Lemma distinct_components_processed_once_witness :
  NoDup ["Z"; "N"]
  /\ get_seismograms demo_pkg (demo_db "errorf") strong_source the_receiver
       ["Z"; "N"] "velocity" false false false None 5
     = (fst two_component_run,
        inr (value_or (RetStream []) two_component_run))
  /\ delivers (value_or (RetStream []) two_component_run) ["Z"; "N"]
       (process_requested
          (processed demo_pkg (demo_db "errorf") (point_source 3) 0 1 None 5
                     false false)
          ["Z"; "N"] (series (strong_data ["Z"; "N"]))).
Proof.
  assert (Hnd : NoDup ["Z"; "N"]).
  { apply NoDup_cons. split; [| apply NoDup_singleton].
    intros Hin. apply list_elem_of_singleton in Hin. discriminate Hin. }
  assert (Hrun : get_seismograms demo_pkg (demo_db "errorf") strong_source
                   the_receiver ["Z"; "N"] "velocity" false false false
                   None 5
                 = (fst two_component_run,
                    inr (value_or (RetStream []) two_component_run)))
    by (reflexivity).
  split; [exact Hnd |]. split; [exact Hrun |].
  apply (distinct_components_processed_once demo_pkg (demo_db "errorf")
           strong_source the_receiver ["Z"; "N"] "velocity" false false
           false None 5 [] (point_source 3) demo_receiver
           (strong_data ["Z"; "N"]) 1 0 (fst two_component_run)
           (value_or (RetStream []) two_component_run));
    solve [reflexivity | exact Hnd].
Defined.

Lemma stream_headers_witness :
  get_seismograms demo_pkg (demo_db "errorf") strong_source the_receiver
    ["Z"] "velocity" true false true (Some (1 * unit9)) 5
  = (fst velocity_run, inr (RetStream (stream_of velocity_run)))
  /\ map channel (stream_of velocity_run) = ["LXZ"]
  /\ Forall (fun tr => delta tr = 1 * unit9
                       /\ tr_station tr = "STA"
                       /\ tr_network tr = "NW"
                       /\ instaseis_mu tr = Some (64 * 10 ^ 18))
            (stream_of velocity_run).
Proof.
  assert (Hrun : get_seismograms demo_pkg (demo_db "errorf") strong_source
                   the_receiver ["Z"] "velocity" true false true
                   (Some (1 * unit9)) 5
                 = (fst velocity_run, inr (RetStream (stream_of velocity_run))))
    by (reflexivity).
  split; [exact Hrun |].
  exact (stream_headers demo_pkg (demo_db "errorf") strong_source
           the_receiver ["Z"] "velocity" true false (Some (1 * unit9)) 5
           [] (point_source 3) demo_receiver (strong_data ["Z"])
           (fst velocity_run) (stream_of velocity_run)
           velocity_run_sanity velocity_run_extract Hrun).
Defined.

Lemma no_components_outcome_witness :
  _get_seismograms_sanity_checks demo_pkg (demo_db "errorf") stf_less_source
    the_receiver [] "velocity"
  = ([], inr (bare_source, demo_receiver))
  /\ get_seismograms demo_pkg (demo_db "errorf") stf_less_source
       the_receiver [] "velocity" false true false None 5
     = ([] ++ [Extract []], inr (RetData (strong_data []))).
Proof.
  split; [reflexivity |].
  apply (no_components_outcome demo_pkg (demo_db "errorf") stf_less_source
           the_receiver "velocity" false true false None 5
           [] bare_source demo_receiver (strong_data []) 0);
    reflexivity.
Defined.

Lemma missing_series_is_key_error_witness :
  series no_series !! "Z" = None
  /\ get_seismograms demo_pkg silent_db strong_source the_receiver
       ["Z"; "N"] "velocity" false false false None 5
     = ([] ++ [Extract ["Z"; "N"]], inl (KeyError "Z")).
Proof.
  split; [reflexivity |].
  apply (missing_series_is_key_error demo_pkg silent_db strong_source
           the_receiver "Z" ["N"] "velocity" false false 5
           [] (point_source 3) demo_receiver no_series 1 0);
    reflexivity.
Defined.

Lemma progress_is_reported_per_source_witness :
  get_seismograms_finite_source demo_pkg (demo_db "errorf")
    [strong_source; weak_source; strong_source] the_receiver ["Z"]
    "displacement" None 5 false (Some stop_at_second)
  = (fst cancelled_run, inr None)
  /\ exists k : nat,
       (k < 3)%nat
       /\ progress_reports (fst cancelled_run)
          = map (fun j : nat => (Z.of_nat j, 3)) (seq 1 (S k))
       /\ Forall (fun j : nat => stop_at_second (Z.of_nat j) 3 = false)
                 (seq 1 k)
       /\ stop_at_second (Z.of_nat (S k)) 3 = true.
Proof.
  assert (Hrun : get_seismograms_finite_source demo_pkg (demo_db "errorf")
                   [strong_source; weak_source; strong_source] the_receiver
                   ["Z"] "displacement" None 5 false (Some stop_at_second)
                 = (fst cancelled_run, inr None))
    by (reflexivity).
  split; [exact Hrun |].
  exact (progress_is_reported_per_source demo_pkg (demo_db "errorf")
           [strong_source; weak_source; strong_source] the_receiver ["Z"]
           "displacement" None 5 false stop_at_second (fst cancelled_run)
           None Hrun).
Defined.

^^^^^^^^^^^^^^^^

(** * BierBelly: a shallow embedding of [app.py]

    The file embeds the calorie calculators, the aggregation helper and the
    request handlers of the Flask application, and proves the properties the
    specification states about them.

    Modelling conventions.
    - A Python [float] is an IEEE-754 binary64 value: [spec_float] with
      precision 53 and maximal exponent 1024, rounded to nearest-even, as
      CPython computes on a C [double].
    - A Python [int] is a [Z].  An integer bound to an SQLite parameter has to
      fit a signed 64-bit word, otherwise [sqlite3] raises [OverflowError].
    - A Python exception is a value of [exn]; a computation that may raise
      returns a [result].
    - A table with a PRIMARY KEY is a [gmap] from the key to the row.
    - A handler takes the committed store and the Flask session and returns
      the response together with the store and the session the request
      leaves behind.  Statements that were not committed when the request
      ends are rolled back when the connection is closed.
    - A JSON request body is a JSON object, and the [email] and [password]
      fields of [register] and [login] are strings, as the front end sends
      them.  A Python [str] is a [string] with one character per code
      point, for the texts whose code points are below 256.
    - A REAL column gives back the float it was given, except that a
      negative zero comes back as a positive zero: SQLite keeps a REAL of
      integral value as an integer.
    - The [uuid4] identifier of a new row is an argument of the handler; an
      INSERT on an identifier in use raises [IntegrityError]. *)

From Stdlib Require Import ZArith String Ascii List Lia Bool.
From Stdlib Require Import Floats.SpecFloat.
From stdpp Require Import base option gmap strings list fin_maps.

^^^^^^^^^^^^^^^^

• _Work request_: Working from the material above, retype exactly the lines from the one with "(process_requested" through the one with "assert (Hnd : NoDup", both included, and only those lines.

• _Task result_:
       (process_requested
          (processed demo_pkg (demo_db "errorf") (point_source 3) 0 1 None 5
                     false false)
          ["Z"; "N"] (series (strong_data ["Z"; "N"]))).
Proof.
  assert (Hnd : NoDup ["Z"; "N"]).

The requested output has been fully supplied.